The root_otp role is configured with default_user=root and allows connections from any IP. Vault’s SSH OTP backend works by generating a one-time password that the target host accepts in place of a regular SSH password. Because the .vault-token grants access to Vault and the role already exists, running vault ssh generates and uses a one-time password to authenticate directly as root:

vault ssh -role root_otp -mode otp [email protected]

vault ssh command issuing a one-time password and logging in as root

Root flag


Takeaways

How this box helped me prepare for the CPTS exam

  1. Look for secrets and hints in repository chats. Developers frequently expose secrets in the internal communications between devs, thinking it’s safe because it’s internal. Here it happened to be exposed to the public, even worse.

  2. Look at commits and code to find secrets. Multiple times we found secrets hard coded into the code and commits. Developers often commit sensitive material and then delete or overwrite it in a later commit, assuming it is gone. On this box, Dinesh’s test script commit sat in the history with plaintext credentials. The live code no longer referenced it, but the commit was still fully visible. On any engagement that involves a code repository, the commit history is part of the attack surface.

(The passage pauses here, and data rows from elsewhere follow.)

Lemma heard_sent sent : ul_sent_ok sent → heard (ul_sent_octets sent) (hear_sdus sent).
Proof.
  intros H. induction sent as [|[[l c] p] sent IH]; [exact (takes_nil _ _)|]. apply Forall_cons in H as [[Hc Hp] H].
  change (ul_sent_octets ((l, c, p) :: sent)) with (ul_sdu_octets l c p ++ ul_sent_octets sent).
  apply (takes_app _ _ _ _ (hear_sdu c p) (hear_sdus sent)); [apply heard_sdu; [done|lia]|by apply IH].
Qed.

Definition ul_padding (n : Z) : bytes := if n =? 0 then [] else NR_MAC_SUBHEADER_FIXED UL_SCH_LCID_PADDING ++ replicate (Z.to_nat (n - 1)) 0.

Lemma all_zero_ok mem n : ∀ p, 0 <= p → (∀ i, p <= i < p + Z.of_nat n → mem !! Z.to_nat i = Some 0) →
  MacPduUe.all_zero mem p n = Ok true.
Proof.
  induction n as [|n IH]; intros p Hp H; cbn [MacPduUe.all_zero]; [done|].
  rewrite (buf_get_lookup _ _ 0) by (try apply H; lia). cbn [mbind outcome_bind Z.eqb negb]. apply IH; [lia|].
  intros i Hi. apply H. lia.
Qed.

(** The padding ends the loop. Its length has 16 bits in the code: behind 65536 octets of it the
    gNB finds a message of octets 0, which it ignores. *)
Lemma loop_padding fuel pre n rest s :
  0 <= n → (Z.to_nat n <= fuel)%nat →
  process_loop prepare harq_pid ph_factors fuel (pre ++ ul_padding n ++ rest) (zlen pre) n s = Ok s.
Proof.
  intros Hn Hf. unfold ul_padding. destruct (Z.eqb_spec n 0) as [->|Hn0]; [by destruct fuel|].
  pose proof (zlen_nonneg pre).
  destruct fuel as [|fuel]; [lia|]. cbn [process_loop]. rewrite (proj2 (Z.ltb_lt 0 n)) by lia. cbn [negb].
  rewrite fixed_lcid by done. cbn [app]. set (mem := pre ++ UL_SCH_LCID_PADDING :: _).
  assert (decode_ul_mac_sub_pdu_header mem (zlen pre) = Ok (1, UL_SCH_LCID_PADDING, 0)) as ->.
  { unfold decode_ul_mac_sub_pdu_header, mem. by rewrite buf_get_at. }
  cbn [mbind outcome_bind]. rewrite (proj2 (Z.ltb_ge n (1 + 0))) by lia.
  change (ul_sub_pdu prepare harq_pid ph_factors mem (zlen pre) 1 UL_SCH_LCID_PADDING 0 n s) with (Ok (Some ((n - 1) mod 2 ^ 16, s))).
  cbn [mbind outcome_bind].
  assert (∀ i, zlen pre + 1 <= i < zlen pre + n → mem !! Z.to_nat i = Some 0) as Hz.
  { intros i Hi. unfold mem. rewrite lookup_app_r by (unfold zlen in *; lia).
    replace (Z.to_nat i - length pre)%nat with (S (Z.to_nat i - length pre - 1)) by (unfold zlen in *; lia).
    match goal with |- (_ :: ?l) !! S ?k = ?r => change (l !! k = r) end.  rewrite lookup_app_l by (rewrite length_replicate; unfold zlen in *; lia).
    apply lookup_replicate_2. unfold zlen in *. lia. }
  pose proof (Z.mod_pos_bound (n - 1) (2 ^ 16) ltac:(done)) as Hm. pose proof (Z.div_mod (n - 1) (2 ^ 16) ltac:(done)) as Hd.
  set (q := (n - 1) / 2 ^ 16) in *. set (m := (n - 1) mod 2 ^ 16) in *.
  replace (n - (1 + m)) with (2 ^ 16 * q) by lia.
  destruct (decide (q = 0)) as [->|Hq]; [by destruct fuel|].
  assert (1 <= q) by (assert (0 <= q) by (apply Z.div_pos; lia); lia).
  destruct fuel as [|fuel]; [lia|]. cbn [process_loop]. rewrite (proj2 (Z.ltb_lt 0 (2 ^ 16 * q))) by lia. cbn [negb].
  assert (mem !! Z.to_nat (zlen pre + (1 + m)) = Some 0) as H0' by (apply Hz; lia).
  assert (buf_get mem (zlen pre + (1 + m)) = Ok 0) as Hg by (apply buf_get_lookup; [done|lia]).
  assert (decode_ul_mac_sub_pdu_header mem (zlen pre + (1 + m)) = Ok (1, 0, 8)) as ->
    by (unfold decode_ul_mac_sub_pdu_header; by rewrite Hg).
  cbn [mbind outcome_bind].
  rewrite (proj2 (Z.ltb_ge (2 ^ 16 * q) (1 + 8))) by lia. unfold ul_sub_pdu, ul_ccch.
  change (0 =? UL_SCH_LCID_CCCH_64_BITS) with true. cbn [orb]. rewrite all_zero_ok; [done|lia|].
  intros i Hi. apply Hz. lia.
Qed.
End Heard.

  3. An application that calls eval() on user input is always exploitable. The eval('%s > 1' % request.json['abv']) pattern is a textbook injection vulnerability. The developer intended to validate a decimal number, but there is nothing stopping the input from being any Python expression. When reviewing application code, any call to eval(), exec(), or equivalent functions with user-controlled data should be flagged immediately.

  4. Credentials reuse across services is one of the most consistent paths in real environments. The MySQL credentials were different for each user, but Gilfoyle reused his database password as the passphrase for his SSH key. Any set of credentials found during an engagement should be tested against every available service before moving on.

  5. Internal services not visible in the initial scan can still be reachable from inside a container. MySQL was not exposed on the host. From outside, there was no sign of it. But the Docker container had network access to the db host and the credentials were sitting in settings.py. Landing inside a container is not the end of the road. Check for internal network access, environment variables, mounted volumes, and any scripts or config files that reference other services. But beware, the CPTS loves to throw rabbit holes at the candidate. If you don’t see a way out of a docker container in a short time, it might be a rabbit hole.